Assim, logo que amanheceu, saiu da casa de Mauro, deixando um bilhete sobre a mesa, queria se afastar um pouco para pensar, sozinha. O começo da manhã estava bem fresco, Júlia foi envolvida pela tênue bruma e pelo silêncio, quebrado por ocasionais barulhos dos pássaros, um canto de galo e algum cachorro latindo, caminhando pela rua de terra e pensando que fizera da sua vida, depois que fugiu e se escondera, naquela cidadezinha do interior. Ela havia estado na cama com dois homens distintos, praticamente desconhecidos, sendo assim que a faria ser diferente de Leandro, que flagrou transando com uma mulher no apartamento dele? Ela teria feito isso só para se vingar do seu noivo? Ou ela estaria em busca de algo diferente na sua vida? E como poderia julgar Leandro agora? Estavam quites? Toda aquela parte da sua história parecia tão distante.

 Enquanto se aproximava da casa onde estava hospedada, Júlia avistou um carro parado bem em frente, que mesmo de longe pode reconhecer de imediato. Estancou, surpreendida, no meio do caminho, pois ainda não estava preparada agora para esse encontro, principalmente, depois que acabara de sair da cama de outro homem. Porém, mais cedo ou mais tarde, teria que encará-lo novamente, não tinha mais opções, tinha que ser agora. Por isso, decidida, pisando forte, continuou seu caminho até ele.

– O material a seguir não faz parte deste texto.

(** ** Data model *)

(** Timestamps ([datetime] values), as a totally ordered scalar. *)
Definition Time := Z.

(** Modelled from the spec: the enum [PatientStatus] is declared in
    database_sqlite, which is not part of the sources at hand.  The router
    names PENDING, DILATED, REFERRED and COMPLETED; the remaining,
    domain-specific members are kept apart by their name. *)
Inductive PatientStatus :=
| PENDING
| DILATED
| REFERRED
| COMPLETED
| OTHER (name : string).

#[global] Instance PatientStatus_eq_dec : EqDecision PatientStatus.
Proof. solve_decision. Defined.

(** The enum [OPDType] is declared in database_sqlite as well.  The router
    uses three things of it: equality of members, iteration over the members
    ([{opd.value for opd in OPDType}]) and the string [.value] of a member.
    Members are truthy, as members of an [Enum] with non-empty values are. *)
Class OPDEnum (OPD : Type) := {
  opd_eq_dec :: EqDecision OPD;
  members : list OPD;
  value : OPD → string;
}.

Module Patient.
Record t {OPD : Type} := mk {
  id : Z;
  token_number : string;
  name : string;
  age : Z;
  phone : option string;
  registration_time : Time;
  current_status : PatientStatus;
  allocated_opd : option OPD;
  current_room : option string;
  is_dilated : bool;
  dilation_time : option Time;
  referred_from : option string;
  referred_to : option string;
  completed_at : option Time;
}.
Arguments t : clear implicits.
Arguments mk {OPD}.
End Patient.

Module Queue.
(** The row's place in the table stands for its primary key: rows are kept
    in insertion order, which is the order an unordered [.first()] and a
    bulk delete see them in. *)
Record t {OPD : Type} := mk {
  opd_type : OPD;
  patient_id : Z;
  position : Z;
  status : PatientStatus;
  updated_at : option Time;
}.
Arguments t : clear implicits.
Arguments mk {OPD}.
End Queue.

Module PatientFlow.
Record t := mk {
  patient_id : Z;
  from_room : option string;
  to_room : option string;
  status : PatientStatus;
  notes : option string;
}.
End PatientFlow.

(** The request bodies. *)
Record PatientCreate := {
  pc_name : string;
  pc_age : Z;
  pc_phone : option string;
}.

Record ReferredPatientResponse := {
  rp_id : Z;
  rp_token_number : string;
  rp_name : string;
  rp_age : Z;
  rp_registration_time : Time;
  rp_from_opd : option string;
  rp_to_opd : option string;
}.

(** The session's view of the database: the three tables, rows in insertion
    order. *)
Record DB {OPD : Type} := mkDB {
  patients : list (Patient.t OPD);
  queue : list (Queue.t OPD);
  patient_flow : list PatientFlow.t;
}.
Arguments DB : clear implicits.
Arguments mkDB {OPD}.

Definition empty_db {OPD : Type} : DB OPD := mkDB [] [] [].

(** What a handler can raise. *)
Inductive error :=
| HTTP404 (detail : string)
| ValueError.

Inductive result (A : Type) :=
| Ok (a : A)
| Raise (e : error).
Arguments Ok {A}.
Arguments Raise {A}.

#[global] Instance result_ret : MRet result := λ A a, Ok a.
#[global] Instance result_bind : MBind result := λ A B f m,
  match m with
  | Ok a => f a
  | Raise e => Raise e
  end.

#[global] Instance result_fmap : FMap result := λ A B f m,
  match m with
  | Ok a => Ok (f a)
  | Raise e => Raise e
  end.

(** ** Query primitives *)

Section Query.
Context {A : Type}.

(** [query.order_by(key.asc())] and [query.order_by(key.desc())]; rows with
    equal keys come out in some order, here the one of a merge sort. *)
Definition asc (key : A → Z) : relation A := λ a b, key a ≤ key b.

Definition desc (key : A → Z) : relation A := λ a b, key b ≤ key a.

#[global] Instance asc_dec key : RelDecision (asc key).
Proof. intros a b. unfold asc. apply _. Defined.

#[global] Instance desc_dec key : RelDecision (desc key).
Proof. intros a b. unfold desc. apply _. Defined.

Definition order_by_asc (key : A → Z) (l : list A) : list A :=
  merge_sort (asc key) l.

Definition order_by_desc (key : A → Z) (l : list A) : list A :=
  merge_sort (desc key) l.

(** [query.first()]. *)
Definition first (l : list A) : option A := head l.

(** [query.offset(n)] and [query.limit(n)] as SQLite evaluates them: a
    negative offset skips nothing, a negative limit is no limit. *)
Definition offset (n : Z) (l : list A) : list A := drop (Z.to_nat n) l.

Definition limit (n : Z) (l : list A) : list A :=
  if decide (n < 0) then l else take (Z.to_nat n) l.

(** Assignment to attributes of the row that [query.first()] returned: only
    the first row that satisfies [P] is changed. *)
Fixpoint update_first (P : A → Prop) `{∀ x, Decision (P x)} (f : A → A)
    (l : list A) : list A :=
  match l with
  | [] => []
  | x :: l' => if decide (P x) then f x :: l' else x :: update_first P f l'
  end.

End Query.

(** [func.max(column)] over the selected rows: NULL ([None]) when there are
    none. *)
Definition func_max (l : list Z) : option Z :=
  match l with
  | [] => None
  | x :: l' => Some (foldl Z.max x l')
  end.

(** Python [v or 0] for an optional integer. *)
Definition or_0 (v : option Z) : Z :=
  match v with
  | Some n => if decide (n = 0) then 0 else n
  | None => 0
  end.

(** Modelled from the spec: the storage engine gives a new Patient row the
    next integer primary key, one above the largest key in the table (the
    table declaration is in database_sqlite). *)
Definition next_id {OPD : Type} (ps : list (Patient.t OPD)) : Z :=
  or_0 (func_max (Patient.id <$> ps)) + 1.

(** ** Attribute assignment on a Patient row and on a Queue row *)

Section Setters.
Context {OPD : Type}.
Implicit Types (p : Patient.t OPD) (q : Queue.t OPD).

Ao se aproximar do carro, viu que Leandro dormia, profundamente, dentro dele, no banco de carona reclinado, usando seu paletó como coberta, devia estar bem desconfortável para um homem grande como ele. Júlia limpou a janela, embaçada pelo sereno frio da madrugada, inclinou-se e deu algumas batidinhas de leve no vidro, para não o assustar. Mas, Leandro deu um pulo ao despertar, erguendo-se, parecendo confuso, sem saber aonde estava, até notar a presença de Júlia do outro lado da janela, sorriu para ela, que se afastou para ele abrir a porta e sair.

— O que você está fazendo aqui, Leandro?

— Oi, Júlia. Eu vim vê-la, precisava muito falar com você.

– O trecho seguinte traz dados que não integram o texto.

(** X10.  On plain data (no reference cycle, ordinary property names),
    [merge] and [override] return a unit whose data is a frozen object:
    whatever is written afterwards, its own fields stay. *)
Theorem composed_data_is_frozen h (n fuel : nat) a b (p : val) :
  n < fuel →
  plain n h (_config a) → plain n h (_config b) → plain n h p →
  (∃ h' r new m,
     merge schema_merge fuel h a b = Some (h', r)
     ∧ _config r = Ref new
     ∧ h' !! new = Some (Cell true (Object m))
     ∧ ∀ ms, foldl mutate h' ms !! new = Some (Cell true (Object m)))
  ∧ (∃ h' r new m,
       override fuel h a p = Some (h', r)
       ∧ _config r = Ref new
       ∧ h' !! new = Some (Cell true (Object m))
       ∧ ∀ ms, foldl mutate h' ms !! new = Some (Cell true (Object m))).
Proof.
  intros Hn Ha Hb Hp.
  assert (Hfrozen : ∀ h1 (r : loc),
            isObject h1 (Ref r) = true →
            ∃ m, freeze h1 (Ref r) !! r = Some (Cell true (Object m))).
  { intros h1 r Hr. cbn [isObject] in Hr.
    destruct (h1 !! r) as [[fz [m|es]]|] eqn:Hl; try discriminate Hr.
    exists m. apply (freeze_lookup h1 r _ Hl). }
  split.
  - unfold merge. unfold alloc.
    set (h0 := h ++ [Cell false (Object ∅)]).
    assert (Hp0 : h `prefix_of` h0) by (apply prefix_app_r; reflexivity).
    assert (Ha0 : plain fuel h0 (_config a)).
    { eapply plain_prefix; [exact Hp0|].
      eapply plain_mono; [|exact Ha]. lia. }
    assert (Hb0 : plain fuel h0 (_config b)).
    { eapply plain_prefix; [exact Hp0|].
      eapply plain_mono; [|exact Hb]. lia. }
    destruct (or_empty_object_grows h0 fuel (_config a)) as [Hp1 Hx];
      [lia|exact Ha0|].
    destruct (or_empty_object h0 (_config a)) as [h1 x] eqn:E1.
    cbn [fst snd] in Hp1, Hx.
    destruct (or_empty_object_grows h1 fuel (_config b)) as [Hp2 Hy];
      [lia| |].
    { eapply plain_prefix; eassumption. }
    destruct (or_empty_object h1 (_config b)) as [h2 y] eqn:E2.
    cbn [fst snd] in Hp2, Hy.
    destruct (mergeDeep_grows h2 fuel (length h) [x; y])
      as (h' & r & Hm & _ & _ & Hobj); [lia| | |].
    { apply (prefix_lookup_Some h0); [|etrans; eassumption].
      apply list_lookup_middle. reflexivity. }
    { repeat constructor; [|exact Hy]. eapply plain_prefix; eassumption. }
    rewrite Hm. cbn [mbind option_bind]. unfold new_ZodFig. cbn [truthy].
    destruct (Hfrozen h' r Hobj) as [m Hl].
    eexists _, _, r, m. split; [reflexivity|]. split; [reflexivity|].
    split; [exact Hl|]. intros ms. apply mutations_frozen, Hl.
  - unfold override. unfold alloc.
    set (h0 := h ++ [Cell false (Object ∅)]).
    assert (Hp0 : h `prefix_of` h0) by (apply prefix_app_r; reflexivity).
    destruct (mergeDeep_grows h0 fuel (length h) [_config a; p])
      as (h' & r & Hm & _ & _ & Hobj); [lia| | |].
    { apply list_lookup_middle. reflexivity. }
    { repeat constructor; (eapply plain_prefix; [exact Hp0|]);
        (eapply plain_mono; [|eassumption]); lia. }
    rewrite Hm. cbn [mbind option_bind]. unfold new_ZodFig. cbn [truthy].
    destruct (Hfrozen h' r Hobj) as [m Hl].
    eexists _, _, r, m. split; [reflexivity|]. split; [reflexivity|].
    split; [exact Hl|]. intros ms. apply mutations_frozen, Hl.
Qed.

End StoreProperties.

Lemma composed_data_is_frozen_witness :
  (∃ h' r new m,
     Store.merge Examples.no_schema_merge 4 Examples.shared_heap
       Examples.unit_a Examples.unit_c = Some (h', r)
     ∧ Store._config r = Store.Ref new
     ∧ h' !! new = Some (Store.Cell true (Store.Object m))
     ∧ ∀ ms, foldl Store.mutate h' ms !! new
             = Some (Store.Cell true (Store.Object m)))
  ∧ (∃ h' r new m,
       Store.override 4 Examples.shared_heap Examples.unit_a (Store.Ref 5)
         = Some (h', r)
       ∧ Store._config r = Store.Ref new
       ∧ h' !! new = Some (Store.Cell true (Store.Object m))
       ∧ ∀ ms, foldl Store.mutate h' ms !! new
               = Some (Store.Cell true (Store.Object m))).
Proof.
  apply (composed_data_is_frozen Examples.no_schema_merge
           Examples.shared_heap 3 4 Examples.unit_a Examples.unit_c
           (Store.Ref 5)).
  - lia.
  - apply plainb_sound. vm_compute. reflexivity.
  - apply plainb_sound. vm_compute. reflexivity.
  - apply plainb_sound. vm_compute. reflexivity.
Defined.


(** ** Shapes *)

Lemma ssize_elem (l : list shape) (x : shape) (n : nat) :
  x ∈ l → ssize x < ssize (SArr n l).
Proof.
  intros Hx. cbn [ssize]. apply Nat.lt_succ_r.
  induction Hx as [x l | x y l _ IH]; rewrite fmap_cons;
    cbn [sum_list sum_list_with]; unfold id in *; lia.
Qed.

Lemma ssize_field (m : gmap string shape) (k : string) (x : shape) (n : nat) :
  m !! k = Some x → ssize x < ssize (SObj n m).
Proof.
  intros Hk. cbn [ssize]. apply Nat.lt_succ_r.
  rewrite <- (insert_delete_id m k x Hk), fmap_insert.
  rewrite map_fold_insert_L.
  - lia.
  - intros. lia.
  - rewrite lookup_fmap, lookup_delete_eq. reflexivity.
Qed.

Lemma shape_tree_ind (P : shape → Prop) :
  (∀ v, P (SLeaf v)) →
  (∀ l fs, (∀ key s, fs !! key = Some s → P s) → P (SObj l fs)) →
  (∀ l es, (∀ i s, es !! i = Some s → P s) → P (SArr l es)) →
  ∀ s, P s.
Proof.
  intros HL HO HA s.
  remember (ssize s) as n eqn:Hn.
  revert s Hn. induction n as [n IH] using lt_wf_ind. intros s ->.
  destruct s as [v | l fs | l es]; auto.
  - apply HO. intros key s Hs.
    exact (IH _ (ssize_field fs key s l Hs) s eq_refl).
  - apply HA. intros i s Hs.
    apply (IH _ (ssize_elem es s l (list_elem_of_lookup_2 _ _ _ Hs)) s eq_refl).
Qed.

Lemma elem_of_locs_obj (x l : nat) (fs : gmap string shape) :
  x ∈ locs (SObj l fs) ↔ x = l ∨ ∃ key s, fs !! key = Some s ∧ x ∈ locs s.
Proof.
  cbn [locs]. rewrite elem_of_union, elem_of_singleton, elem_of_union_list.
  split; (intros [H|H]; [left; exact H|right]).
  - destruct H as (X & HX & Hx).
    apply list_elem_of_fmap in HX as ([key X'] & -> & HX).
    apply elem_of_map_to_list in HX. rewrite lookup_fmap in HX.
    destruct (fs !! key) as [s|] eqn:Hs; [|discriminate HX].
    injection HX as <-. eauto.
  - destruct H as (key & s & Hs & Hx). exists (locs s). split; [|exact Hx].
    apply list_elem_of_fmap. exists (key, locs s). split; [reflexivity|].
    apply elem_of_map_to_list. rewrite lookup_fmap, Hs. reflexivity.
Qed.

Lemma elem_of_locs_arr (x l : nat) (es : list shape) :
  x ∈ locs (SArr l es) ↔ x = l ∨ ∃ i s, es !! i = Some s ∧ x ∈ locs s.
Proof.
  cbn [locs]. rewrite elem_of_union, elem_of_singleton, elem_of_union_list.
  split; (intros [H|H]; [left; exact H|right]).
  - destruct H as (X & HX & Hx).
    apply list_elem_of_fmap in HX as (s & -> & Hs).
    apply list_elem_of_lookup in Hs as [i Hs]. eauto.
  - destruct H as (i & s & Hs & Hx). exists (locs s). split; [|exact Hx].
    apply list_elem_of_fmap. exists s. split; [reflexivity|].
    eapply list_elem_of_lookup_2, Hs.
Qed.

(** A shape stays realized when its nodes stay. *)
Lemma realizes_frame (h h' : Store.heap) (s : shape) :
  realizes h s → (∀ x, x ∈ locs s → h' !! x = h !! x) → realizes h' s.
Proof.
  induction s as [v|l fs IH|l es IH] using shape_tree_ind; intros Hr Hf.
  - constructor.
  - inversion Hr as [|? ? Hl Hc Hm|]; subst. constructor.
    + rewrite Hf; [exact Hl|]. apply elem_of_locs_obj. auto.
    + intros key s Hs. apply (IH key s Hs); [exact (Hc key s Hs)|].
      intros x Hx. apply Hf, elem_of_locs_obj. eauto.
    + exact Hm.
  - inversion Hr as [| |? ? Hl Hc]; subst. constructor.
    + rewrite Hf; [exact Hl|]. apply elem_of_locs_arr. auto.
    + intros i s Hs. apply (IH i s Hs); [exact (Hc i s Hs)|].
      intros x Hx. apply Hf, elem_of_locs_arr. eauto.
Qed.

Lemma realizes_bound (h : Store.heap) (s : shape) :
  realizes h s → ∀ x, x ∈ locs s → x < length h.
Proof.
  induction s as [v|l fs IH|l es IH] using shape_tree_ind; intros Hr x Hx.
  - cbn in Hx. set_solver.
  - inversion Hr as [|? ? Hl Hc|]; subst.
    apply elem_of_locs_obj in Hx as [->|(key & s & Hs & Hx)].
    + eapply lookup_lt_Some, Hl.
    + exact (IH key s Hs (Hc key s Hs) x Hx).
  - inversion Hr as [| |? ? Hl Hc]; subst.
    apply elem_of_locs_arr in Hx as [->|(i & s & Hs & Hx)].
    + eapply lookup_lt_Some, Hl.
    + exact (IH i s Hs (Hc i s Hs) x Hx).
Qed.

Lemma leaves_impl (P Q : Store.val → Prop) (s : shape) :
  (∀ v, P v → Q v) → leaves P s → leaves Q s.
Proof.
  intros HPQ.
  induction s as [v|l fs IH|l es IH] using shape_tree_ind; intros Hl;
    inversion Hl; subst; constructor; eauto.
Qed.

(** ** Reading the heap back *)

Section Snapshot.

Import Store.
Implicit Types h hb : heap.
Implicit Types v : val.

(** More fuel than the depth reads the same tree. *)
Lemma snapshot_stable (n : nat) h :
  ∀ v N, plain n h v → n ≤ N → snapshot N h v = snapshot n h v.
Proof.
  induction n as [|n IH]; intros v N Hd HN;
    destruct v as [| | | | |l]; try (destruct N; reflexivity);
    [contradiction|].
  destruct N as [|N]; [lia|]. cbn [Store.plain] in Hd. cbn [Store.snapshot].
  destruct (h !! l) as [[fz [m|es]]|]; [| |contradiction]; f_equal.
  - apply map_fmap_ext. intros key x Hx.
    apply IH; [exact (proj2 (Hd key x Hx))|lia].
  - apply list_fmap_ext. intros i x Hx. apply IH; [|lia].
    rewrite Forall_forall in Hd. apply Hd. eapply list_elem_of_lookup_2, Hx.
Qed.

(** What existed reads the same in a heap that extends the base heap. *)
Lemma snapshot_prefix (n : nat) hb h :
  hb `prefix_of` h →
  ∀ v, plain n hb v → snapshot n h v = snapshot n hb v.
Proof.
  intros Hp. induction n as [|n IH]; intros v Hd;
    destruct v as [| | | | |l]; try reflexivity.
  cbn [Store.plain] in Hd. cbn [Store.snapshot].
  destruct (hb !! l) as [[fz [m|es]]|] eqn:Hl; [| |contradiction];
    rewrite (prefix_lookup_Some _ _ _ _ Hl Hp); f_equal.
  - apply map_fmap_ext. intros key x Hx. apply IH.
    exact (proj2 (Hd key x Hx)).
  - apply list_fmap_ext. intros i x Hx. apply IH.
    rewrite Forall_forall in Hd. apply Hd. eapply list_elem_of_lookup_2, Hx.
Qed.

(** The tree of an object of the base heap, from the trees of its
    properties, all read with the same fuel. *)
Lemma snapshot_object (n : nat) hb (l : loc) (fz : bool)
    (m : gmap string val) :
  plain n hb (Ref l) → hb !! l = Some (Cell fz (Object m)) →
  snapshot n hb (Ref l) = VObj (snapshot n hb <$> m).
Proof.
  intros Hd Hl. destruct n as [|n]; [contradiction|].
  cbn [Store.plain] in Hd. rewrite Hl in Hd.
  change (snapshot (S n) hb (Ref l))
    with (match hb !! l with
          | Some (Cell _ (Object m)) => VObj (snapshot n hb <$> m)
          | Some (Cell _ (Array es)) => VArr (snapshot n hb <$> es)
          | None => VUndef
          end).
  rewrite Hl. f_equal. apply map_fmap_ext. intros key x Hx.
  symmetry. apply snapshot_stable; [exact (proj2 (Hd key x Hx))|lia].
Qed.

— Como me descobriu aqui? – A voz dela tinha um tom aborrecido.

— Eu pesquisei o telefone que ficou gravado no meu celular, descobri esse endereço, mas cheguei de madrugada, por isso dormir no carro.

— Mas, nosso prazo era até domingo!

— Eu sei, Júlia. Mas não aguentava mais, precisava falar com você logo. Não podia esperar para reencontrá-la.

— Vamos entrar.

 Júlia convidou tirando a chave do portão do bolso da calça e o abriu. Leandro achou estranho, ela estar do lado de fora da casa àquela hora do dia, mas não perguntou nada sobre isso.

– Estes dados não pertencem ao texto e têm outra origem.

(** Lexicographic order on pairs of labels, for a two-level index. *)
Definition pair_leb {A B} (ea : A -> A -> bool) (la : A -> A -> bool)
  (lb : B -> B -> bool) (p q : A * B) : bool :=
  if ea (fst p) (fst q) then lb (snd p) (snd q) else la (fst p) (fst q).

End Labels.

(** ** Expenditure series: the long and the wide table *)

Module Bls.

(** A Series Record, one row of [bls_consumer_expenditure.csv].  The year
    is the integer [astype(int)] makes of the cell. *)
Record SeriesRecord := mkSeries {
  category : string;
  year : Z;
  value : F64.t
}.

(** The pivoted table after [reset_index]: the [year] column and the other
    columns in order, each a name and one cell per row. *)
Record Wide := mkWide {
  year_col : list Z;
  value_cols : list (string * list F64.t)
}.

Definition key (r : SeriesRecord) : string * Z := (category r, year r).

Definition key_eqb : string * Z -> string * Z -> bool :=
  Labels.pair_eqb String.eqb Z.eqb.

(** The cell of the pivot at [(c, y)]: the value of the record with that
    key, NaN when there is none. *)
Fixpoint cell (rs : list SeriesRecord) (c : string) (y : Z) : F64.t :=
  match rs with
  | [] => F64.nan
  | r :: rest => if key_eqb (key r) (c, y) then value r else cell rest c y
  end.

(** [df.pivot(index='year', columns='category', values='value')]: both
    axes are the sorted distinct labels; a repeated (year, category) pair
    raises [ValueError].  Then [reset_index], which raises when a category
    is itself named [year]. *)
Definition pivot (rs : list SeriesRecord) : option Wide :=
  if Labels.has_dup key_eqb (map key rs) then None
  else
    let years := Labels.sort Z.leb (Labels.unique Z.eqb (map year rs)) in
    let cats := Labels.sort String.leb (Labels.unique String.eqb (map category rs)) in
    if existsb (String.eqb "year") cats then None
    else Some (mkWide years
                 (map (fun c => (c, map (fun y => cell rs c y) years)) cats)).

Ao ouvir barulho dentro da casa, Maria, a caseira, veio correndo.

— Bom dia. Quer que eu prepare o café, Júlia? – ela perguntou, olhando de canto de olho para Leandro, parado ali no meio da sala, junto a Júlia, vestido um terno todo amarrotado, com a cara de quem acabou de acordar.

— Bom dia, Maria. Esse é Leandro. Por favor, pode preparar o café da manhã para nós.

Quando a caseira se afastou na direção da cozinha, Júlia se voltou para Leandro, com o olhar firme, pediu, apontando para o sofá.

— Já que está aqui, Leandro, sente-se! Precisamos conversar sobre nós dois.